The fashion exhibitions at the Musée des Arts Décoratifs in Paris makes those held at the Victoria and Albert Museum in London look like child’s play. Across multiple stunning galleries, the shows display the world’s most beautiful clothing, styles and stories across a programme of la crème de la crème of sartorial exhibitions. The current Christian Dior display, aptly titled Couturier of Dreams has even surpassed the sky-high standards already set by the museum to comprise an exhibition that chronicles not just the life of Christian Dior, but the House’s designs and the designers who have succeeded the master of couture.

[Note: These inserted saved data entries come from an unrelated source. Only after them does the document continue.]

(** A connection of the demonstration server whose answer is on its way. *)
Lemma demo_busy : exists s sk, busy s 11 (λ _, True) sk (lit "hi") s.
Proof.
  destruct (holds_after_inv _ _ demo_fresh) as (b & s & _ & Hs).
  destruct (fresh_idle 11 (λ _, True) s Hs I) as [sk Hidle].
  destruct (recv_busy (VM := bump_mem) (OS := demo_os) s 11 (λ _, True)
    (echo (VM := bump_mem) (OS := demo_os)) (lit "hi") [] sk s (lit "hi"))
    as (s' & _ & Hbusy); [done|done|done| |].
  - intros. eapply (@answers_call _ _ _ _ _ _ _ (echo_answers (VM := bump_mem) (OS := demo_os) 11));
      by eauto.
  - exists s', sk. by eapply busy_self.
Qed.

Lemma queued_send_dangles_witness :
  exists s x s' qb, send (VM := bump_mem) (OS := demo_os) 11 (SObj (lit "more")) 4 s = Some (true, s') /\
    s_ops s' = s_ops s /\
    s_ctxs s' !! 11 = Some (set_outQueue (m_outBufQueue x ++ [qb]) x) /\
    getBufferLen qb = 4 /\ load (s_heap s') (getBuffer qb 0) (getBufferLen qb) = None.
Proof.
  destruct demo_busy as (s & sk & h & x & tr & ops & ops' & si & so & Es & Hbase & Hrep & _).
  exists s, x. rewrite Es.
  apply (queued_send_dangles (VM := bump_mem) (OS := demo_os) 11 _ x [] si (lit "hi") so
    (SObj (lit "more")) (lit "more")); [apply lookup_insert_eq|exact Hrep|done|done|by vm_compute|done].
Defined.

(** A peer that does not wait for the answer kills the server.  The echo
    server receives "hi", receives "more" before the echo of "hi" has been sent,
    and when it has been sent, [handleSend] reads the queued buffer: the process
    faults. *)
Theorem pipelined_echo_faults :
  holds_after (λ _ s, (in_flight 11 s =? 2) &&
      match run_packets (VM := bump_mem) (OS := demo_os) demo_notify [sent_packet 11 2] s with
      | None => true | Some _ => false end)
    (demo_run (VM := bump_mem) (OS := demo_os) demo_notify 2
      [accept_packet 1; recv_packet 11 (lit "hi"); recv_packet 11 (lit "more")]) = true.
Proof. vm_compute. reflexivity. Qed.
Lemma piece_size (ds : list bytes) d : d ∈ ds -> lenZ d <= lenZ (concat ds).
Proof.
  intros (l1 & l2 & ->)%list_elem_of_split. rewrite concat_app. cbn [concat].
  pose proof (lenZ_nonneg (concat l1)). pose proof (lenZ_nonneg (concat l2)). len_lia.
Qed.

Lemma short_good ds ns :
  short_arrival ds -> pieces_of ns (lenZ hello_response) ->
  good_message short_part short_request (λ _, hello_response) (ds, ns).
Proof.
  intros (q & body & parts & last & Eds & Econc & Hserved & Hlen & Hne & Hlt) Hns.
  split; cbn [fst snd]; [| |lia|by exists q, body|done].
  - exists parts, last. split; [done|]. subst ds. rewrite concat_app in Econc, Hlen.
    by apply (short_awaited q body parts [] (concat [last])).
  - apply Forall_forall. intros d Hd. pose proof (piece_size ds d Hd).
    apply (proj1 (Forall_forall _ _) Hne) in Hd. pose proof (lenZ_nonneg d).
    assert (lenZ d <> 0) by (by intros ?%lenZ_0_inv). unfold IO_BUF_SIZE. lia.
Qed.

(** C6: The HTTP server keeps the connection of a peer that waits for its answers alive, and
    answers every request once.  On a connection at rest with nothing left over in its
    input block, whatever acceptable GET requests of at most 512 bytes arrive, each in any
    pieces, but the next one only when the answer to the last has been sent completely and
    read, and in whatever pieces the answers are sent, the handlers, which run one at a
    time, do not fault, the callback waits until the header and the body it announces are
    there, its loop ends in its second turn, the peer reads the fixed response once for
    each request, and the connection is at rest again; the server and the other
    connections are as they were. *)
Theorem http_session `{!Arch} `{!VirtualMemOk VM} `{!VirtualMemGrants VM (2 ^ 31)} `{!Accepts OS}
    (fuel : nat) (hl0 st0 : Z) (c : client) (sk : Z) (s : Sys) (ms : list (list bytes * list Z)) :
  clean c sk s -> (2 <= fuel)%nat ->
  Forall (λ m, short_arrival m.1 /\ pieces_of m.2 (lenZ hello_response)) ms ->
  exists s', dialogue (notifyPackageReceived fuel hl0 st0) c ms s =
      Some (map (λ _, hello_response) ms, s') /\
    clean c sk s' /\ untouched c s s'.
Proof.
  intros Hs Hfuel Hms. destruct fuel as [|[|fuel]]; [lia..|].
  destruct (dialogue_spec (notifyPackageReceived (S (S fuel)) hl0 st0) c _ short_part short_request
    (λ _, hello_response) s sk ms s Hs) as (s' & Hrun & Hidle).
  { eapply Forall_impl; [exact Hms|]. intros [ds ns] [Hds Hp]. by apply short_good. }
  exists s'. split; [exact Hrun|split; [by eapply idle_self|by eapply idle_untouched]].
Qed.

Definition demo_url (n : nat) : Text.request :=
  Text.mkReq (lit "GET") (lit "/" ++ replicate n Byte.x61) (lit "HTTP/1.1")
    [(lit "Host", lit "here")].
Abbreviation demo_short := (Text.print (demo_url 5) ++ []).

Lemma demo_served n : (n <= 1000)%nat -> served (demo_url n) [].
Proof.
  intros _. assert (verdict (demo_url n) = None) as Hv by reflexivity.
  split; [|done|done|by vm_compute]. split_and!; try by apply (bool_decide_unpack _).
  split; [done|]. apply Forall_app. split; [by apply (bool_decide_unpack _)|].
  apply Forall_replicate. done.
Qed.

2017 marks that 70th anniversary of the birth of the House of Dior in 1947. The new exhibition covers 3,000 square meters across multiple floors and is richly layered with costume, art and photography. The display, which moves both chronologically and by theme, begins with the birth of Christian Dior in 1905 in Granville, northwestern France and tells the viewer about his life before his entry into the world of fashion. Dior began as a fashion illustrator and also ran an art gallery between 1928 to 1934. He had a close relationship with the French avant-garde, with the start of the exhibition not being populated by clothes but early twentieth-century artwork by the likes of Jean Cocteau, Salvador Dali, Alberto Giacometti, Man Ray and Yves Tanguy, to name but a few.
Following from last summer’s Barbie exhibition, Des Arts Décoratifs have included a ‘wall of colour’, a series of winding walls and passageways in which miniature versions of ball gowns are displayed alongside, shoes, jewels, hats and other accessories in every colour and shade of the rainbow. It appears that Dior caters for every mood and even looks just as enchanting in the dowdiest of greys as the sparkliest of pinks. A highlight of this section is a hat in the form of a painter’s palette, complete with multicoloured samples of paint and a brush attached as an accent to finish the ensemble.
Also on display are dozens upon dozens of photographs of some of Dior’s most elegant of gowns worn by the world’s most beautiful women. Amongst the portraits are Princess Margaret and Grace Kelly, and there is also a huge wall covered floor to ceiling in magazine covers in which the model on each cover been dressed in Christian Dior designs from over the past seven decades. And, while fashions have of course changed since Dior founded his eponymous label, there are some aspects that have stood the test of time: big skirts, nipped in waists and an overwhelming air of elegance and femininity.
With over 300 haute couture gowns on display, the exhibition is the biggest ever Dior retrospective to date. Many of the pieces on show have come straight form the Dior Heritage Collection and are on display for the first time. Amongst the fashions on display pieces from each of the house’s line of head designers are on show with sections devoted to Yves Saint Laurent, Marc Bohan, Gianfranco Ferré, John Galliano, Raf Simons and Maria Grazia Chiuri. The designs range from the demure and classic to the exotic and striking, with a portion of dresses on display inspired from different regions and eras of the world. There is even a figure of Anubis dressed in a striking turquoise blue suit, while close-by, some delicate duck-egg blue dresses look as though they could have been worn many centuries ago by Marie Antoinette.
Besides womenswear, Dior also has a line of perfumes and make up. This culminates in the creation of a garden in the centre of the exhibition, where white flowers hang from the ceiling with floral gowns on display alongside bottles of Dior’s sought after fragrances, created by Francois Demachy. In fact, it is worth noting that Christian Dior believed that perfume finished an outfit.
The standout of the exhibition though is the palatial room in which the ‘Dior Ball’ is housed – a stunning array of gowns to be worn at only the most beautiful of occasions. Ball gowns, red carpet dresses, feathers, lace and diamonds sparkle from every angle with pieces worn by Jennifer Lawrence and Charlize Theron twinkling like magic. At the centre of this room golden dresses are displayed on top of one another like a shimmering tower for the viewer to stare speechless at their splendour. Outside from this ballroom, the audience is given another chance to look up at a huge display of toiles – the white early version of a finished garment made in cheap fabric so that the design can be tested and perfected – to ever be displayed. And even in their imperfect, preparatory versions, these garments are still gorgeous.
The exhibition is too beautiful to write about in words and pictures do not do it justice, you simply have to see it before it closes next year.